__WHAT TO WORK ON__: From the entries below, reproduce exactly the line containing "Lemma queue_add_spec es", the line containing "destruct (add_one q", and every line in between, with nothing added.

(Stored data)
──────────

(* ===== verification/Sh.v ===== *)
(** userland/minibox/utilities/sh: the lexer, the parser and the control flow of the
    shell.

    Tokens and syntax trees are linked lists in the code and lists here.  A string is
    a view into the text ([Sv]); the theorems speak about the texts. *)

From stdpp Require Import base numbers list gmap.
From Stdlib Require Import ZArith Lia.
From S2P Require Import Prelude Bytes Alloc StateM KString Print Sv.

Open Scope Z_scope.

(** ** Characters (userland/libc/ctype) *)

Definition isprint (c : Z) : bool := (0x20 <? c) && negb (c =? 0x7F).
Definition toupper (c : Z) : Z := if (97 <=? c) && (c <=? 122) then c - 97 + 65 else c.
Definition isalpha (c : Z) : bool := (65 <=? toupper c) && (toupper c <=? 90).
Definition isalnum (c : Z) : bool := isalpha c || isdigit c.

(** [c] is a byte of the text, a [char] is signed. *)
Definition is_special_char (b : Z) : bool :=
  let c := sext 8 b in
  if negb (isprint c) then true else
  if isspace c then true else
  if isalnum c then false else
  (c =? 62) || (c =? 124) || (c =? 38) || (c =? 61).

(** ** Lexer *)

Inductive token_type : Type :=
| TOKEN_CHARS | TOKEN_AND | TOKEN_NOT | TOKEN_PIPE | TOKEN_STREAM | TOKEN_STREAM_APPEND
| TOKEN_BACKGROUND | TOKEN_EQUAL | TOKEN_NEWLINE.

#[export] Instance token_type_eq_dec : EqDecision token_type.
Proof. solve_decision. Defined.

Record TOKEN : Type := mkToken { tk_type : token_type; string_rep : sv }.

──────────

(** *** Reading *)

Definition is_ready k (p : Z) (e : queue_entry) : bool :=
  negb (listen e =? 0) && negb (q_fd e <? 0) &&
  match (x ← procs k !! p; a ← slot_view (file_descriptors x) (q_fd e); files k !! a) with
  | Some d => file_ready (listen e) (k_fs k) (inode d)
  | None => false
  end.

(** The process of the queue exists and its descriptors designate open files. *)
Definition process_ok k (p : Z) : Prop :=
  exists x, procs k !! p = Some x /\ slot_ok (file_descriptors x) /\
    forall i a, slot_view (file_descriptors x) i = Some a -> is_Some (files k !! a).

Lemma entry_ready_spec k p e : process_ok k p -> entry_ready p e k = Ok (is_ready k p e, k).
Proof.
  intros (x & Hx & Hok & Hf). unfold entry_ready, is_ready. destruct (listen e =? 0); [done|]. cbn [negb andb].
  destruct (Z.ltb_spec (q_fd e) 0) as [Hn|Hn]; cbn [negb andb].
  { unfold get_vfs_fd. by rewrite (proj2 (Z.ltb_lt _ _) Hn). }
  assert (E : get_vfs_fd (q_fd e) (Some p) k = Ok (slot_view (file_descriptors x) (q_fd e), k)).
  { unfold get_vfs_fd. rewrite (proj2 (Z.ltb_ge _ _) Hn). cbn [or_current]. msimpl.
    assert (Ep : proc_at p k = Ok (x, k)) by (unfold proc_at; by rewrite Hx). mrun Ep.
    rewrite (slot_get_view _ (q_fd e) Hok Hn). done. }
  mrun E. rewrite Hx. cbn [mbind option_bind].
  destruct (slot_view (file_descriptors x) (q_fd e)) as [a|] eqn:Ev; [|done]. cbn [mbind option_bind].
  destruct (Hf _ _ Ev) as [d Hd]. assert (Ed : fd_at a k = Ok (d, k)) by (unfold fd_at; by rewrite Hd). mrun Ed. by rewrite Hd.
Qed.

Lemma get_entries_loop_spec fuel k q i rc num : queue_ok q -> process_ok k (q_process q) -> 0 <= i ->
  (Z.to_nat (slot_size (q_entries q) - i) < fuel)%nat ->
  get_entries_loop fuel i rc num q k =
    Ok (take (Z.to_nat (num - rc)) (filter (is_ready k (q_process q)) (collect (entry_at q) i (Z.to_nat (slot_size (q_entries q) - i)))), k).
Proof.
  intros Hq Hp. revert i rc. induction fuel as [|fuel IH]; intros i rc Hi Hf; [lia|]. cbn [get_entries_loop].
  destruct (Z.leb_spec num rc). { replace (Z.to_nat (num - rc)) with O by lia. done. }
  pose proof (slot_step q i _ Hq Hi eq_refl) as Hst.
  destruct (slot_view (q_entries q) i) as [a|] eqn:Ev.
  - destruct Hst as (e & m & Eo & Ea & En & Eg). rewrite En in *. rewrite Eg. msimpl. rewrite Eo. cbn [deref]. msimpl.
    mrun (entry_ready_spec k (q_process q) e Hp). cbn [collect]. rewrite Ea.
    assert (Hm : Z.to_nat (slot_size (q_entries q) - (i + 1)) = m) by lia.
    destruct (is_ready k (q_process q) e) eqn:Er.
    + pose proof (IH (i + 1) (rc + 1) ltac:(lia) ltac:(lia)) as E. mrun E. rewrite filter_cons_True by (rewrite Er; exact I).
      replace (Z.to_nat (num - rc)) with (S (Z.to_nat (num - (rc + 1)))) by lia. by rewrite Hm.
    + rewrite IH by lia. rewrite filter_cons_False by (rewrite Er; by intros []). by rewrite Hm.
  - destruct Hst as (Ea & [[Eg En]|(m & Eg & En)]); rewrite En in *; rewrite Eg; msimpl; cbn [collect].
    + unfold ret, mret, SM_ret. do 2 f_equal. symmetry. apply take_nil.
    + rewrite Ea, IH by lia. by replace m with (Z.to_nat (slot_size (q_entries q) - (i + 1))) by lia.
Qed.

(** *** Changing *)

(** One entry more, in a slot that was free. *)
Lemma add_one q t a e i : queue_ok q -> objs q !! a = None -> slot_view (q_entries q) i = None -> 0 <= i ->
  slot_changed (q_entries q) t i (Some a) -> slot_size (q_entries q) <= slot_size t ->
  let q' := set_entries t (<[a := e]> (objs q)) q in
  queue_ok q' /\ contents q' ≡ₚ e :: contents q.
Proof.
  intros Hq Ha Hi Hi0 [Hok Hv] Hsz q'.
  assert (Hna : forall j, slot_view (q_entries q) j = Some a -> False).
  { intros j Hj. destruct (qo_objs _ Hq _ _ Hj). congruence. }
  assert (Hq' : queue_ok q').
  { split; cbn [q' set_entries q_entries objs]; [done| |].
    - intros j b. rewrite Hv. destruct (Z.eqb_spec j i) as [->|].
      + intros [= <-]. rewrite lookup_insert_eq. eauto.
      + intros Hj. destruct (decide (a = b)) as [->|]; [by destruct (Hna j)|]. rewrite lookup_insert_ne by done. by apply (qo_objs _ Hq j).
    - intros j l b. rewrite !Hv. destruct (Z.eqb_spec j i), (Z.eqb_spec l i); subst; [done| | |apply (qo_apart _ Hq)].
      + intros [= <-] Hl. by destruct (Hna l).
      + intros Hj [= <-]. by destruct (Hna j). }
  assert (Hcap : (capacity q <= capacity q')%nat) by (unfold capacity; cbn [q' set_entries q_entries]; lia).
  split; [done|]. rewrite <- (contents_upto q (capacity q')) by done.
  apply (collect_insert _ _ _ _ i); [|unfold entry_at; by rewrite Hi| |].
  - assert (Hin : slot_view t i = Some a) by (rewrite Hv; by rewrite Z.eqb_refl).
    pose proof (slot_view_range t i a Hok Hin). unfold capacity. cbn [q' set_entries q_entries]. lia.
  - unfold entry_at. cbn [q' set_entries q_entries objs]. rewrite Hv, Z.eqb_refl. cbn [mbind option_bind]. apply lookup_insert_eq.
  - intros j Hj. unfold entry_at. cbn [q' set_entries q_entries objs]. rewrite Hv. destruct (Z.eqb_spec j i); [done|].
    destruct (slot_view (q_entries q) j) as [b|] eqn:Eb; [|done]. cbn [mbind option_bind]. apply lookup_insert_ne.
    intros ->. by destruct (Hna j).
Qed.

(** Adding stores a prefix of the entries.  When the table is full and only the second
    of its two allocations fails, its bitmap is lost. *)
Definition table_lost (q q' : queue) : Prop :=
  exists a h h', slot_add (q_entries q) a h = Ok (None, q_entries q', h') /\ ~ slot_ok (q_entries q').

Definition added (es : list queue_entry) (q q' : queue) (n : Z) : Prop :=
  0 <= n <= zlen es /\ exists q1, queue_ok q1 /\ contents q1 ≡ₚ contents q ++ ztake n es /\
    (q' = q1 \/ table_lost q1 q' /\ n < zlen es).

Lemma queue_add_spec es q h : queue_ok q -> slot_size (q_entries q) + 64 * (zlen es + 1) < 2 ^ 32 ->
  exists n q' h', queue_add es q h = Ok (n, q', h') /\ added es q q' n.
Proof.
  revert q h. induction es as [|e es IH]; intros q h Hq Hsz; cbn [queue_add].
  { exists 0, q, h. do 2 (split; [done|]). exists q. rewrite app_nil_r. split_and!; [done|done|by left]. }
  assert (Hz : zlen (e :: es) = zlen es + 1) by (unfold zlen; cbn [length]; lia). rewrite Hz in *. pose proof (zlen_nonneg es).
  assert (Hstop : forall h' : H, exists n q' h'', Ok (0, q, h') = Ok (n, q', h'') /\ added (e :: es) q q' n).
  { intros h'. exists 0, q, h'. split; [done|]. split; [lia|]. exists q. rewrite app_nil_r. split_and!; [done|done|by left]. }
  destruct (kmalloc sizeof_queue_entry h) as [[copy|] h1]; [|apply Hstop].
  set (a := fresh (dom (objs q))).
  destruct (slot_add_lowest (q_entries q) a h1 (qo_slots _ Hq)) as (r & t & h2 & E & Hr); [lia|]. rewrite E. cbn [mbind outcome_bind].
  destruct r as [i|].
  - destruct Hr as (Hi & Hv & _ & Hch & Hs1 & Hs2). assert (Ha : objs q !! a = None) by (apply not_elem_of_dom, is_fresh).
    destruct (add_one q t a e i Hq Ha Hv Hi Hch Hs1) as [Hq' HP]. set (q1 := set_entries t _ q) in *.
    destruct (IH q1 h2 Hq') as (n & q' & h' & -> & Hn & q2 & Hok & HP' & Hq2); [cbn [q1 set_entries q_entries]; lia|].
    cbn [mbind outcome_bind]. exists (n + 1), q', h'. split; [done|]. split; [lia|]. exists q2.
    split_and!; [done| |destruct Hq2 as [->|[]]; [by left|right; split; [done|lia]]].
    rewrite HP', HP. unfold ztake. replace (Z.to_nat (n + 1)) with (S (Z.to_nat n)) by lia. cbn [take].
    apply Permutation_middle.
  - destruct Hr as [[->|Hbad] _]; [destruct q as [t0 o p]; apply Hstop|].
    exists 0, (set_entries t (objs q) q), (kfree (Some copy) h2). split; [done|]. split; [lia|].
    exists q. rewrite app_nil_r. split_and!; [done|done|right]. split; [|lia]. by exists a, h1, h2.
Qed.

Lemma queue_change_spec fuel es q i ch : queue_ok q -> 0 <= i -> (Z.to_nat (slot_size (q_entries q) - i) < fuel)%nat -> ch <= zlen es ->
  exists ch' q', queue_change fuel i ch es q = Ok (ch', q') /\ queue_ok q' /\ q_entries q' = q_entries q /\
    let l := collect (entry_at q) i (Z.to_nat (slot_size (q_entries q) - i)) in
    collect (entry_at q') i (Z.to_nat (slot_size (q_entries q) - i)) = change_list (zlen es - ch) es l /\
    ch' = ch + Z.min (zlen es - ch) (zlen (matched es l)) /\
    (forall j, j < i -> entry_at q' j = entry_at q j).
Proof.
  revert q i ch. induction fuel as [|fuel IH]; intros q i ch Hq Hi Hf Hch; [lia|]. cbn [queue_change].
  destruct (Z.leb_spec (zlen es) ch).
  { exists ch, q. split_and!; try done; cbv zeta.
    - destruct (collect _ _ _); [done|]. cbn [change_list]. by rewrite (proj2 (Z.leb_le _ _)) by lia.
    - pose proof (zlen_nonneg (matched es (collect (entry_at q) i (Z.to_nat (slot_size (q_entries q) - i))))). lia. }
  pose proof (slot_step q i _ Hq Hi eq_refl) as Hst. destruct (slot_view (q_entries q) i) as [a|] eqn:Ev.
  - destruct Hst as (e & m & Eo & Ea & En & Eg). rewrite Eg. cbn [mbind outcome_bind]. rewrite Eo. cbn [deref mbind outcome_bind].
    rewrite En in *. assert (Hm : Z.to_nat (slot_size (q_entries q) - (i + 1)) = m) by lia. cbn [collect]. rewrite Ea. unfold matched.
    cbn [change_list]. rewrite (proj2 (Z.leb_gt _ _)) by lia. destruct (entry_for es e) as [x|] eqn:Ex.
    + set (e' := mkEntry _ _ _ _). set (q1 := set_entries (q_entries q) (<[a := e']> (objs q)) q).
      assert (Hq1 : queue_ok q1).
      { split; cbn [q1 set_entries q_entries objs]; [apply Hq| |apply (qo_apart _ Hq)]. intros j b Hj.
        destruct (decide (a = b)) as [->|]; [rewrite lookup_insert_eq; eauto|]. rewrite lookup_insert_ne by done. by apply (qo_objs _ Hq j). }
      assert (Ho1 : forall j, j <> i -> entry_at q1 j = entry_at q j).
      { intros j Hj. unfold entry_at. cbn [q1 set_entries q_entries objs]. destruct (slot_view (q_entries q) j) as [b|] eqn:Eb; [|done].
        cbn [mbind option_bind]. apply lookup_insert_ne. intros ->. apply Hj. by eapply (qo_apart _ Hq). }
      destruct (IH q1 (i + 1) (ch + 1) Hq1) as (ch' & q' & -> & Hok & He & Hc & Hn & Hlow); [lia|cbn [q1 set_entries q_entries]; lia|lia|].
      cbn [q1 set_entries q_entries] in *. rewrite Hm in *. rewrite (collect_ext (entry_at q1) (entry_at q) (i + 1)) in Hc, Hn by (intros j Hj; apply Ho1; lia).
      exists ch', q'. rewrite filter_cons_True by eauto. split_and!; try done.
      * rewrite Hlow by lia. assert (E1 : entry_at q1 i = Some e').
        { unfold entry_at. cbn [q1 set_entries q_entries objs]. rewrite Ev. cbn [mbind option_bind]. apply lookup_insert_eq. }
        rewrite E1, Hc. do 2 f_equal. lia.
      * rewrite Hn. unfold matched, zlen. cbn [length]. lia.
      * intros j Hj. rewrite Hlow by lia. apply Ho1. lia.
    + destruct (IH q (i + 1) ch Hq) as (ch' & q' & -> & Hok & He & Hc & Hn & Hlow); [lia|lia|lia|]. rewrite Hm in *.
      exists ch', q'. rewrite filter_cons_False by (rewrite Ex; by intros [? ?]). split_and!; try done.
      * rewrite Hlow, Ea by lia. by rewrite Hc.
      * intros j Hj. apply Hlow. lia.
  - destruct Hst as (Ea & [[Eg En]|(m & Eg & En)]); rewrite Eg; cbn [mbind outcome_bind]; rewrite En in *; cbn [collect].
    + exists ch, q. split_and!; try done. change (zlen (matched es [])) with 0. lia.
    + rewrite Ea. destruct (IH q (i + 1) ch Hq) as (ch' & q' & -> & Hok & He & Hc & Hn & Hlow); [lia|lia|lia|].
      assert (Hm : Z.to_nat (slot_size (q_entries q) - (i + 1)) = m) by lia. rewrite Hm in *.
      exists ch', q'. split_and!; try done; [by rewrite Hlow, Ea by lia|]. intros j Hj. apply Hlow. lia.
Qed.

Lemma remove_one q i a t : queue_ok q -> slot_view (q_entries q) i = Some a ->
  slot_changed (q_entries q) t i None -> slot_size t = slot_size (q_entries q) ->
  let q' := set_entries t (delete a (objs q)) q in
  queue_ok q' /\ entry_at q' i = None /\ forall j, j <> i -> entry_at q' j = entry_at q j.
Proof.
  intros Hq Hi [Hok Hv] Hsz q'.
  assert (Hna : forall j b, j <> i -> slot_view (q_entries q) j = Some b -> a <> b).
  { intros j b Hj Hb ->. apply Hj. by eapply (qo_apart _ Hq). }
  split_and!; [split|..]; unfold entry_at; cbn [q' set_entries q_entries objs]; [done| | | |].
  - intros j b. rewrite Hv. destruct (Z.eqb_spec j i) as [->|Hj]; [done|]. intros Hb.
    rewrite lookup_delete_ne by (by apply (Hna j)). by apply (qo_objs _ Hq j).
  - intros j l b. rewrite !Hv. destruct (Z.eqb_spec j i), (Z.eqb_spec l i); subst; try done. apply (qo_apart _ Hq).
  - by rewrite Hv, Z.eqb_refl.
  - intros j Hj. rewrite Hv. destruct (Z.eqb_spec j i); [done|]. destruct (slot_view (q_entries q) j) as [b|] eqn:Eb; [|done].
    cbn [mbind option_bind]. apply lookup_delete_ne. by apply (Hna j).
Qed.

──────────

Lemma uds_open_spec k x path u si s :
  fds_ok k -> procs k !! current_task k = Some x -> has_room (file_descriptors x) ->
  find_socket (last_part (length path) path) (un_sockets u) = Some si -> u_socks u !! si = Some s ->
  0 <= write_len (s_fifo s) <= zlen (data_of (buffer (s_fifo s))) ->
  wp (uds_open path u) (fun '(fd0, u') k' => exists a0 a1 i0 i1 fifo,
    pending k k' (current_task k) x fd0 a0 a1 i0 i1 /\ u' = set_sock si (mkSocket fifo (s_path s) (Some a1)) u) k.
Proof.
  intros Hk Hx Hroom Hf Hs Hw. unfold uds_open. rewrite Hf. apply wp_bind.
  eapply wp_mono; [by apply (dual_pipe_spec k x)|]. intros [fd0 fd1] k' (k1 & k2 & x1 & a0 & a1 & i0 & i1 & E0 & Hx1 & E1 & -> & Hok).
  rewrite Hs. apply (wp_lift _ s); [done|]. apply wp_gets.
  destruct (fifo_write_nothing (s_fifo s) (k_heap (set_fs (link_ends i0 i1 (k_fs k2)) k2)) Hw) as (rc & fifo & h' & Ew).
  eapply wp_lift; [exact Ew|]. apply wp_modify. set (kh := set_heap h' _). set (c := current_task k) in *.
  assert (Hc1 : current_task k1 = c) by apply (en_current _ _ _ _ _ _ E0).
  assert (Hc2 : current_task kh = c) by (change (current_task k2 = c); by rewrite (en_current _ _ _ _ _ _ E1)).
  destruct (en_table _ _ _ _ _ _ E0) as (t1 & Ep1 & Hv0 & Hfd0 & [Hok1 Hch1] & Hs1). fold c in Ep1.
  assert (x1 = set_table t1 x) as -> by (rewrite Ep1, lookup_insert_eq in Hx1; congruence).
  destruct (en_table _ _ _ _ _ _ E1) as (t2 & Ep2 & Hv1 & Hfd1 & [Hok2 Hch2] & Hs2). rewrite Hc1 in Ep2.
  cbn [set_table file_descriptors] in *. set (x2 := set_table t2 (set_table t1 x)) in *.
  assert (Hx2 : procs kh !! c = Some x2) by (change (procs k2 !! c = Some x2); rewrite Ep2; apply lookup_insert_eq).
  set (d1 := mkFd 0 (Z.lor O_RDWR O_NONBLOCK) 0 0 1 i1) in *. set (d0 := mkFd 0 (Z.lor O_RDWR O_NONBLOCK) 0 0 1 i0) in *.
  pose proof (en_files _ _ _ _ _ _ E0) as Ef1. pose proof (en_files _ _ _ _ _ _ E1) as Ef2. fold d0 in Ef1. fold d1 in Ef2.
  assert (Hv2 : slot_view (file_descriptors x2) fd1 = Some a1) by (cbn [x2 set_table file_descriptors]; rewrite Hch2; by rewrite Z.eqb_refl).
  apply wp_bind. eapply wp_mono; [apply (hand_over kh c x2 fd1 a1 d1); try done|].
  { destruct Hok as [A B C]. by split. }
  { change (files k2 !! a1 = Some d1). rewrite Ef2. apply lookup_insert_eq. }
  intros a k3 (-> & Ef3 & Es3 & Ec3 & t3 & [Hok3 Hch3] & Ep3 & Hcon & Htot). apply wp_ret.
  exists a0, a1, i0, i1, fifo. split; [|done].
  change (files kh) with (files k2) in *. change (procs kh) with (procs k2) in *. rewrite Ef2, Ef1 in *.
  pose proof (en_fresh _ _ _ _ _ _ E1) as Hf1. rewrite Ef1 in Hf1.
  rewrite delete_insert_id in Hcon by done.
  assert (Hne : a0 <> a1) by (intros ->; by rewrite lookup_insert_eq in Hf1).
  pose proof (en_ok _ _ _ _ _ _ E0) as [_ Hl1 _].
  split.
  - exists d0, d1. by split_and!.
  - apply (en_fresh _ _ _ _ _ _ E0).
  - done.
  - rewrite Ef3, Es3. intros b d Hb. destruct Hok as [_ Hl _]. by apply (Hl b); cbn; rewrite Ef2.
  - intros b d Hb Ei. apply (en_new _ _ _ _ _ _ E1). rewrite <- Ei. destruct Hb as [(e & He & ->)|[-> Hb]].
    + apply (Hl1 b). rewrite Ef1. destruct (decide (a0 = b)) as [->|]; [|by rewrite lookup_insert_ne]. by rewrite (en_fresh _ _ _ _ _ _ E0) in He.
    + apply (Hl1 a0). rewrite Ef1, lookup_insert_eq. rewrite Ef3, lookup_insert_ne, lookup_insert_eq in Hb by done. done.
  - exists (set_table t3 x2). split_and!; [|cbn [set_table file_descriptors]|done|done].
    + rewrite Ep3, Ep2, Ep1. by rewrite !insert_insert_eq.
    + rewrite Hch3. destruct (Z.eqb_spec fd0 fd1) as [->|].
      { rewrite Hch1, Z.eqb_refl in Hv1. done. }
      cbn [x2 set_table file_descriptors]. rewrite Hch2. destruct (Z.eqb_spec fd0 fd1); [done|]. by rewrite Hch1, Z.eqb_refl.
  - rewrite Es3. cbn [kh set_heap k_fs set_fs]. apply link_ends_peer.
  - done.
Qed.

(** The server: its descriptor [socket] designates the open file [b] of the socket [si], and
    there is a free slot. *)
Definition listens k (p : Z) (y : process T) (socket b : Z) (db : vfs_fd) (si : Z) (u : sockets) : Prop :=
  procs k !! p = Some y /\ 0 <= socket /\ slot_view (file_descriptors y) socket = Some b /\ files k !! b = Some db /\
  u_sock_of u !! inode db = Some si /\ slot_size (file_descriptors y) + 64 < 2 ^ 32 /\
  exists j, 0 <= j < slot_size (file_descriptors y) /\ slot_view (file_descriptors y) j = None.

──────────

__RESPONSE TO THE TASK__:
Lemma queue_add_spec es q h : queue_ok q -> slot_size (q_entries q) + 64 * (zlen es + 1) < 2 ^ 32 ->
  exists n q' h', queue_add es q h = Ok (n, q', h') /\ added es q q' n.
Proof.
  revert q h. induction es as [|e es IH]; intros q h Hq Hsz; cbn [queue_add].
  { exists 0, q, h. do 2 (split; [done|]). exists q. rewrite app_nil_r. split_and!; [done|done|by left]. }
  assert (Hz : zlen (e :: es) = zlen es + 1) by (unfold zlen; cbn [length]; lia). rewrite Hz in *. pose proof (zlen_nonneg es).
  assert (Hstop : forall h' : H, exists n q' h'', Ok (0, q, h') = Ok (n, q', h'') /\ added (e :: es) q q' n).
  { intros h'. exists 0, q, h'. split; [done|]. split; [lia|]. exists q. rewrite app_nil_r. split_and!; [done|done|by left]. }
  destruct (kmalloc sizeof_queue_entry h) as [[copy|] h1]; [|apply Hstop].
  set (a := fresh (dom (objs q))).
  destruct (slot_add_lowest (q_entries q) a h1 (qo_slots _ Hq)) as (r & t & h2 & E & Hr); [lia|]. rewrite E. cbn [mbind outcome_bind].
  destruct r as [i|].
  - destruct Hr as (Hi & Hv & _ & Hch & Hs1 & Hs2). assert (Ha : objs q !! a = None) by (apply not_elem_of_dom, is_fresh).
    destruct (add_one q t a e i Hq Ha Hv Hi Hch Hs1) as [Hq' HP]. set (q1 := set_entries t _ q) in *.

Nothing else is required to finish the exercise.